_YOUR OBJECTIVE:_ The records should be restated exactly from their first line through the line with "code point of" in it.

(Records excerpted from a collection)
>>

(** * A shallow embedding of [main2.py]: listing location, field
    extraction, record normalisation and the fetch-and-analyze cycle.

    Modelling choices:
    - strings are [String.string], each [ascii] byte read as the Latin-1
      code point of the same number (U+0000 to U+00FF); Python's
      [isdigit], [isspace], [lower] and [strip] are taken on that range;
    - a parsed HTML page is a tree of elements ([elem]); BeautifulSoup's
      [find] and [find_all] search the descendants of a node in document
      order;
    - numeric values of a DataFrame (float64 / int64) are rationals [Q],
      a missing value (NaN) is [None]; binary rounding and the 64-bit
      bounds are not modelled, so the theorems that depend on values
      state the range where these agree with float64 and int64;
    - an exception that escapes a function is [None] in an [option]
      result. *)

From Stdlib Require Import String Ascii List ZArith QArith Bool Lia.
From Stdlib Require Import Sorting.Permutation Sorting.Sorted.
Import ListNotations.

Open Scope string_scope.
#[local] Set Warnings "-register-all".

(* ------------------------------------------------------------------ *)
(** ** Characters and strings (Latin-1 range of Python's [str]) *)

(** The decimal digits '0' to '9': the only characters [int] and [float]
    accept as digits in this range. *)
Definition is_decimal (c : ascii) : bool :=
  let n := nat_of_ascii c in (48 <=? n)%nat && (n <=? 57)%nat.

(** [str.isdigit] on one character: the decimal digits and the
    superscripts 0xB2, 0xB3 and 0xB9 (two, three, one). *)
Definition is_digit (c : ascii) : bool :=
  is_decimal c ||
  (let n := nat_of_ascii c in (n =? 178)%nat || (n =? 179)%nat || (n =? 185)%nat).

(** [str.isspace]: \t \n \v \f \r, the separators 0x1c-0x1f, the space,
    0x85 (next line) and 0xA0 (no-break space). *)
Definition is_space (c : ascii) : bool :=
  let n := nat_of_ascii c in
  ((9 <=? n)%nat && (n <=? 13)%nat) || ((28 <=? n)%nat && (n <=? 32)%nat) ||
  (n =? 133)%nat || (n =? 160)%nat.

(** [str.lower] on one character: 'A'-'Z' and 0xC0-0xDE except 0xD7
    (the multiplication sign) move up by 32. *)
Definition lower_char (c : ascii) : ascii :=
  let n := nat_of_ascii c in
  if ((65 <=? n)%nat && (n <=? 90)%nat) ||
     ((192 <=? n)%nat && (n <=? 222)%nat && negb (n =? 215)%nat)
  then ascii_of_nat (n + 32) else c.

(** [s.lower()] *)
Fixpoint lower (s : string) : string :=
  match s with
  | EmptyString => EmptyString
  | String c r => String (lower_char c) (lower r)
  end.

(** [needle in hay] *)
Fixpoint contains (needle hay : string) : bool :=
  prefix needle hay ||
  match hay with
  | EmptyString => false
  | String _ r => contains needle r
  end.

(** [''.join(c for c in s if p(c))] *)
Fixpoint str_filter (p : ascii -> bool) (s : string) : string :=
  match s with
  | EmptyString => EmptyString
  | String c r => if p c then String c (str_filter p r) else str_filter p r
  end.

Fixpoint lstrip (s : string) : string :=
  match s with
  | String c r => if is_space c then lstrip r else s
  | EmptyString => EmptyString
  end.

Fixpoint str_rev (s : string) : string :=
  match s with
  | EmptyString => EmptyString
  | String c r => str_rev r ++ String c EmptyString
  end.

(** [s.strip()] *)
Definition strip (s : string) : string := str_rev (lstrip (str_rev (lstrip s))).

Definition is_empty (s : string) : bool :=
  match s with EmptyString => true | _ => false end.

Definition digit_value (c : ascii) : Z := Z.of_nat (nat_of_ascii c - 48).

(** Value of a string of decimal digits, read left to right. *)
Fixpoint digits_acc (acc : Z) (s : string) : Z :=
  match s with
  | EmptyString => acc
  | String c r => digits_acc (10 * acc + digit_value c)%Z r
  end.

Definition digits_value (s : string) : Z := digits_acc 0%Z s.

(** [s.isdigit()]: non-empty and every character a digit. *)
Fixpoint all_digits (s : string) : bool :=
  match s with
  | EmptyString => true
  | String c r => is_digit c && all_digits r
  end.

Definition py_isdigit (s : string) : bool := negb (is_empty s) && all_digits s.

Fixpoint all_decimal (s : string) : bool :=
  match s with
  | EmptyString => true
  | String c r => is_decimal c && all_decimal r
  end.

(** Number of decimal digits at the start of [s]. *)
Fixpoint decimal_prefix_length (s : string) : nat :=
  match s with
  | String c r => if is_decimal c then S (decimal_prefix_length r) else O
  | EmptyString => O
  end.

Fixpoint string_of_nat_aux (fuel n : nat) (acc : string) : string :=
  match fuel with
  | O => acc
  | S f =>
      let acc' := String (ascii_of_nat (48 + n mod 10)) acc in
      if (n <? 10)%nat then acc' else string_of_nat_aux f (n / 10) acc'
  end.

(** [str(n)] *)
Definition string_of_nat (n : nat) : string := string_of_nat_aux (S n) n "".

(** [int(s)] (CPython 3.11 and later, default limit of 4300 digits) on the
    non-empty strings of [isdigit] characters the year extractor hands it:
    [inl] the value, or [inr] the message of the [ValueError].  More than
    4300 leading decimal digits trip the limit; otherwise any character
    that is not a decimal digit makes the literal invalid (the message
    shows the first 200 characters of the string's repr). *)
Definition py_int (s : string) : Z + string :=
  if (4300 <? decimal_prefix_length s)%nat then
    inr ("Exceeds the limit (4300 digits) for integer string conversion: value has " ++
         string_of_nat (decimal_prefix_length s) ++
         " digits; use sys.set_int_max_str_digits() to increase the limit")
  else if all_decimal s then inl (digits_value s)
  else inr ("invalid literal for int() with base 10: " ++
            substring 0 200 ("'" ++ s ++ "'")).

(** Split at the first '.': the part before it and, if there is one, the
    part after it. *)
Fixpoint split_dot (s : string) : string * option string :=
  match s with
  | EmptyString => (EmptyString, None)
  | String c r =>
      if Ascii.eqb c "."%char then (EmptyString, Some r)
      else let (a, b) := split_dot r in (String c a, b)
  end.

<<

_WRITTEN RESPONSE:_
(** * A shallow embedding of [main2.py]: listing location, field
    extraction, record normalisation and the fetch-and-analyze cycle.

    Modelling choices:
    - strings are [String.string], each [ascii] byte read as the Latin-1
      code point of the same number (U+0000 to U+00FF); Python's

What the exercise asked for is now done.